=== What to work on ===
Number of lines below with the word "split": state it and write nothing more.

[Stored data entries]
********************
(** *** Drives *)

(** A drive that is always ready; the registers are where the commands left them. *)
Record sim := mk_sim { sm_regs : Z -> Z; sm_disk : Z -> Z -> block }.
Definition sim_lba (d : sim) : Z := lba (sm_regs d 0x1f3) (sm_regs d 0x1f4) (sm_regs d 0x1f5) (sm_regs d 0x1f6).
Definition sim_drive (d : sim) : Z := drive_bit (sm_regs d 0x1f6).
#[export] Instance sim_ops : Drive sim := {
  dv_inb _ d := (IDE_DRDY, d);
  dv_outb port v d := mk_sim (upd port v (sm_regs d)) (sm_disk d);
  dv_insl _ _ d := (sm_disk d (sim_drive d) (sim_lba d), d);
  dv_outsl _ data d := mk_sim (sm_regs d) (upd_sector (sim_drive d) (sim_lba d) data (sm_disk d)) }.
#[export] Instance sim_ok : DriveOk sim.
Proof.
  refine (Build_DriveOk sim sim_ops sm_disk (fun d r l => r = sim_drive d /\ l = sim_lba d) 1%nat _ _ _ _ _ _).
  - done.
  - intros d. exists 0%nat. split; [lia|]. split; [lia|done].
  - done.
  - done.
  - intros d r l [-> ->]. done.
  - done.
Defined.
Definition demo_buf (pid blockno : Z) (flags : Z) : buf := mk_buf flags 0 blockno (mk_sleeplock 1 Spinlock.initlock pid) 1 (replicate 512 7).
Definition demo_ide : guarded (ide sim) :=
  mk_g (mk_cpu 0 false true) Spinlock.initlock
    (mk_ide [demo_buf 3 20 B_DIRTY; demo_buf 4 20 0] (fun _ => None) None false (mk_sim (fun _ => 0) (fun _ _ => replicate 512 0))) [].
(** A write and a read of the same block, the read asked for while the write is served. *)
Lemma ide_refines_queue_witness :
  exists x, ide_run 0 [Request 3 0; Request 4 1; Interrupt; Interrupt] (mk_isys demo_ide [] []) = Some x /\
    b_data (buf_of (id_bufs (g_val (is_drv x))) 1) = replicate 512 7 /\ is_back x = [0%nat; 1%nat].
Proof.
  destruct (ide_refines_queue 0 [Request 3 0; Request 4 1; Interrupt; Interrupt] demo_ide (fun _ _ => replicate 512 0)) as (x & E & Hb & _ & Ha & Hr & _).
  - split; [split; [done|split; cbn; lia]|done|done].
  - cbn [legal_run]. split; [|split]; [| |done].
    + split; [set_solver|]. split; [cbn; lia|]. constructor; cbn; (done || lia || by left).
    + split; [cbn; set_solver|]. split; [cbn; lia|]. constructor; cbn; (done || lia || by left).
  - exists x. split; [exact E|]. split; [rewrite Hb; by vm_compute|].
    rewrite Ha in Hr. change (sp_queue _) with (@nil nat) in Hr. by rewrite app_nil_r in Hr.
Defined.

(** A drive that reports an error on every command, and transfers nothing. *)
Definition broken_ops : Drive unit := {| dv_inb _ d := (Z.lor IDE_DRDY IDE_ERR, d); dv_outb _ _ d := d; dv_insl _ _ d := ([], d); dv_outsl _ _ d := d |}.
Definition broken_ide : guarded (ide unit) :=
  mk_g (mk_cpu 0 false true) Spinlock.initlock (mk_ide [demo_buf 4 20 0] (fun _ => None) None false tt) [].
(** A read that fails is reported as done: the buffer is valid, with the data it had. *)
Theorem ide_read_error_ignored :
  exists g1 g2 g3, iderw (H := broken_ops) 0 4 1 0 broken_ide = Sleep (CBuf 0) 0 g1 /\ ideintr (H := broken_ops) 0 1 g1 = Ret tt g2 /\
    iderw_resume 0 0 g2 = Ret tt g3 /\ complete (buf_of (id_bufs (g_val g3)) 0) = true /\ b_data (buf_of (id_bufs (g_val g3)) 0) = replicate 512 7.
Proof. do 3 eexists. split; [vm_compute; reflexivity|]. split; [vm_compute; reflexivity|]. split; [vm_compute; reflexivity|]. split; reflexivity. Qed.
********************
=== Output of the task ===
7